I've seen helpful explanations on here for managing how to do this building an index list / interfacing with overrunning Indexing (Python Loop: List Index Out of Range) but my problem is that I need (well, I'd like / hope I'm able) to keep the program requesting the indexing and returning ' ' if it's the beginning or end of the file instead of running into a wall.
* For brevity's sake, here is the chunk of code setting up the indexing and then doing the index querying, they're not actually stacked like this in the code.

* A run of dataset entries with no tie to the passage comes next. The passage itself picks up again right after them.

(** C4 (amended).  A resolved status poll stores the current time as the
    time of the last resync in every phase, and a resolved controller poll
    does so whenever a controller is present, whether or not the displayed
    value was replaced.  A controller poll that reports no controller
    clears the displayed value and leaves the stored time as it was. *)
Theorem C4_last_sync_time (now : Z) :
  (forall s st, AS.lastSyncTimeRef (AS.fetchStatus_resolved now s st) = now)
  /\ (forall info st,
       ELC.noController (Some info) = false ->
       ELC.lastSyncTimeRef (ELC.fetchController_resolved now info st) = now)
  /\ (forall info st,
       ELC.noController (Some info) = true ->
       ELC.lastSyncTimeRef (ELC.fetchController_resolved now info st)
       = ELC.lastSyncTimeRef st
       /\ ELC.localTimeRemaining (ELC.fetchController_resolved now info st)
          = None).
Proof.
  split; [| split].
  - intros s st. apply AS_resolved_lastSyncTimeRef.
  - intros info st Hc. now rewrite ELC_resolved_lastSyncTimeRef, Hc.
  - intros info st Hc.
    now rewrite ELC_resolved_lastSyncTimeRef, ELC_resolved_localTimeRemaining, Hc.
Qed.

(** A sample of 29 one second after the resync to 30 is suppressed (30
    stays displayed), and the stored time still moves to t = 2000. *)
Lemma C4_last_sync_time_witness :
  ELC.localTimeRemaining
    (ELC.fetchController_resolved 2000
       (ELC.mkExpressLaneController (Some "0xA11CE"%string) 29)
       Scenario.ELC_synced) = Some 30
  /\ ELC.lastSyncTimeRef
       (ELC.fetchController_resolved 2000
          (ELC.mkExpressLaneController (Some "0xA11CE"%string) 29)
          Scenario.ELC_synced) = 2000
  /\ ELC.lastSyncTimeRef
       (ELC.fetchController_resolved 6000
          (ELC.mkExpressLaneController (Some EmptyString) 29)
          Scenario.ELC_synced) = ELC.lastSyncTimeRef Scenario.ELC_synced.
Proof.
  destruct (C4_last_sync_time 2000) as [_ [Hsome _]].
  destruct (C4_last_sync_time 6000) as [_ [_ Hnone]].
  split; [reflexivity | split].
  - apply Hsome. reflexivity.
  - apply Hnone. reflexivity.
Defined.

(** ** Local ticking *)

Section Ticks.

Lemma ticks_None (n : nat) : Countdown.ticks n None = None.
Proof. induction n as [| k IH]; simpl; [reflexivity | exact IH]. Qed.

Lemma ticks_add (a b : nat) (local : option Z) :
  Countdown.ticks (a + b) local = Countdown.ticks b (Countdown.ticks a local).
Proof.
  revert local. induction a as [| k IH]; intros local; simpl;
    [reflexivity | apply IH].
Qed.

Lemma tickUpdater_positive (p : Z) :
  0 < p -> Countdown.tickUpdater (Some p) = Some (p - 1).
Proof.
  intros Hp. simpl. destruct (Z.leb_spec p 0); [lia | reflexivity].
Qed.

Lemma tickUpdater_finished (p : Z) :
  p <= 0 -> Countdown.tickUpdater (Some p) = None.
Proof.
  intros Hp. simpl. destruct (Z.leb_spec p 0); [reflexivity | lia].
Qed.

Lemma ticks_present (n : nat) :
  forall V, Z.of_nat n <= V ->
    Countdown.ticks n (Some V) = Some (V - Z.of_nat n).
Proof.
  induction n as [| k IH]; intros V Hle.
  - simpl. f_equal. lia.
  - change (Countdown.ticks (S k) (Some V))
      with (Countdown.ticks k (Countdown.tickUpdater (Some V))).
    rewrite tickUpdater_positive by lia.
    rewrite IH by lia. f_equal. lia.
Qed.

Lemma ticks_absent (n : nat) (V : Z) :
  0 <= V -> V < Z.of_nat n -> Countdown.ticks n (Some V) = None.
Proof.
  intros H0 Hlt.
  replace n with (Z.to_nat V + S (n - S (Z.to_nat V)))%nat by lia.
  rewrite ticks_add, ticks_present by lia.
  change (Countdown.ticks (S ?k) ?x)
    with (Countdown.ticks k (Countdown.tickUpdater x)).
  rewrite tickUpdater_finished by lia. apply ticks_None.
Qed.

End Ticks.

(** The interval of a component, iterated: as long as the interval is
    installed or nothing is displayed, [n] firings act on the displayed
    value as [n] applications of the updater. *)
Section ComponentTicks.

Variable State : Type.
Variable local : State -> option Z.
Variable ref : State -> bool.
Variable tick : State -> State.

Hypothesis tick_view :
  forall st, (local (tick st), ref (tick st))
             = Countdown.timedTick (local st, ref st).

Let ticking (st : State) : Prop := Countdown.ticking (local st, ref st).

Lemma tick_ticking (st : State) :
  ticking st ->
  local (tick st) = Countdown.tickUpdater (local st) /\ ticking (tick st).
Proof.
  unfold ticking, Countdown.ticking. simpl.
  intros Ht. pose proof (tick_view st) as Hv.
  unfold Countdown.timedTick in Hv. simpl in Hv.
  destruct (ref st) eqn:Hr; injection Hv as Hl Hf.
  - split; [exact Hl |].
    rewrite Hf, Hl. unfold Countdown.intervalEffect.
    destruct (local st) as [v |]; simpl.
    + destruct (v <=? 0); simpl; [right | left]; reflexivity.
    + right. reflexivity.
  - destruct Ht as [Ht | Ht]; [discriminate Ht |].
    rewrite Hl, Ht. split; [reflexivity | right; reflexivity].
Qed.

The parentheticals here may be off by a space, don't think that's pertinent but thought I'd approximate in case I am, as usual, wrong. *
for index in range(len(up_file_split_raw)):
if keyword.match(up_file_split_raw[index]):
start = max(0, index-assoc_wrd_range)
finish = min(len(up_file_split_raw), index+assoc_wrd_range+1)
assocd_wrd_list = string.join (up_file_split_raw[start:finish])
Break in Code
row_vals_2 = {
'Assoc_1':(up_file_split_raw[start:index][0]),
'Assoc_2':(up_file_split_raw[start:index][1]),
'Assoc_3':(up_file_split_raw[start:index][2]),
'Assoc_4':(up_file_split_raw[start:index][3]),
'Assoc_5':(up_file_split_raw[start:index][4]),
'Assoc_6':(up_file_split_raw[start:index][5]),
'Assoc_7':(up_file_split_raw[start:index][6]),
'Assoc_8':(up_file_split_raw[start:index][7]),
'Assoc_9':(up_file_split_raw[start:index][8]),
'Assoc_10':(up_file_split_raw[start:index][9]),
'KeyWord':(up_file_split_raw[index]),
'Assoc_11':(up_file_split_raw[index+1:finish][0]),
'Assoc_12':(up_file_split_raw[index+1:finish][1]),
'Assoc_13':(up_file_split_raw[index+1:finish][2]),
'Assoc_14':(up_file_split_raw[index+1:finish][3]),
'Assoc_15':(up_file_split_raw[index+1:finish][4]),
'Assoc_16':(up_file_split_raw[index+1:finish][5]),
'Assoc_17':(up_file_split_raw[index+1:finish][6]),
'Assoc_18':(up_file_split_raw[index+1:finish][7]),
'Assoc_19':(up_file_split_raw[index+1:finish][8]),
'Assoc_20':(up_file_split_raw[index+1:finish][9]),
}